***** DATA TO EXAMINE

(** * The mechanistic interpretability engine, embedded and verified

    A shallow embedding of [interpretability_utils.py] (class
    [MechanisticInterpreter]): claim validation, the business-rule engine,
    the decision aggregator, the counterfactual generator, the fairness
    monitor and the audit logger, followed by the properties the
    specification states about them.

    Modelling conventions.
    - A claim record is a Python [dict]: an association list in insertion
      order, with distinct keys.  [dict.get] is a lookup with a default.
    - Python values are dynamically typed; an operation applied to a value
      of the wrong type raises, which is modelled by the [result] monad.
    - Numbers are [int] (as [Z]) or [float].  A finite float is the exact
      rational it denotes; [float_literal] gives the float of a decimal
      literal.  The divisions that produce the deviation, the percentage of
      the evidence and the group rates and ratios of the fairness monitor
      round to binary64, to nearest and ties to even ([Float64.nearest]);
      the true division of two ints raises [OverflowError] when the
      quotient is beyond the floats.  The products [threshold * 1.5] and
      [threshold * 0.9] are rounded likewise, and turn out exact on the
      tables of the class; [high / total], compared with 0.7 and 0.4, is
      kept exact.  The text of
      a float is its shortest [repr].  [float('inf')] and the NaN of pandas
      get constructors of their own where the code can produce them.
    - Strings are sequences of 8-bit characters. *)

From Stdlib Require Import List String Ascii Bool ZArith QArith Qabs Qminmax Lia Lqa.
From Stdlib Require Import Permutation Sorted DecimalString OrderedTypeEx.
Import ListNotations.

**********

Lines from the one containing "[threshold * 0.9]" through the last line of the records, both included, are the only ones to print, each exactly as it is.

      [threshold * 0.9] are rounded likewise, and turn out exact on the
      tables of the class; [high / total], compared with 0.7 and 0.4, is
      kept exact.  The text of
      a float is its shortest [repr].  [float('inf')] and the NaN of pandas
      get constructors of their own where the code can produce them.
    - Strings are sequences of 8-bit characters. *)

From Stdlib Require Import List String Ascii Bool ZArith QArith Qabs Qminmax Lia Lqa.
From Stdlib Require Import Permutation Sorted DecimalString OrderedTypeEx.
Import ListNotations.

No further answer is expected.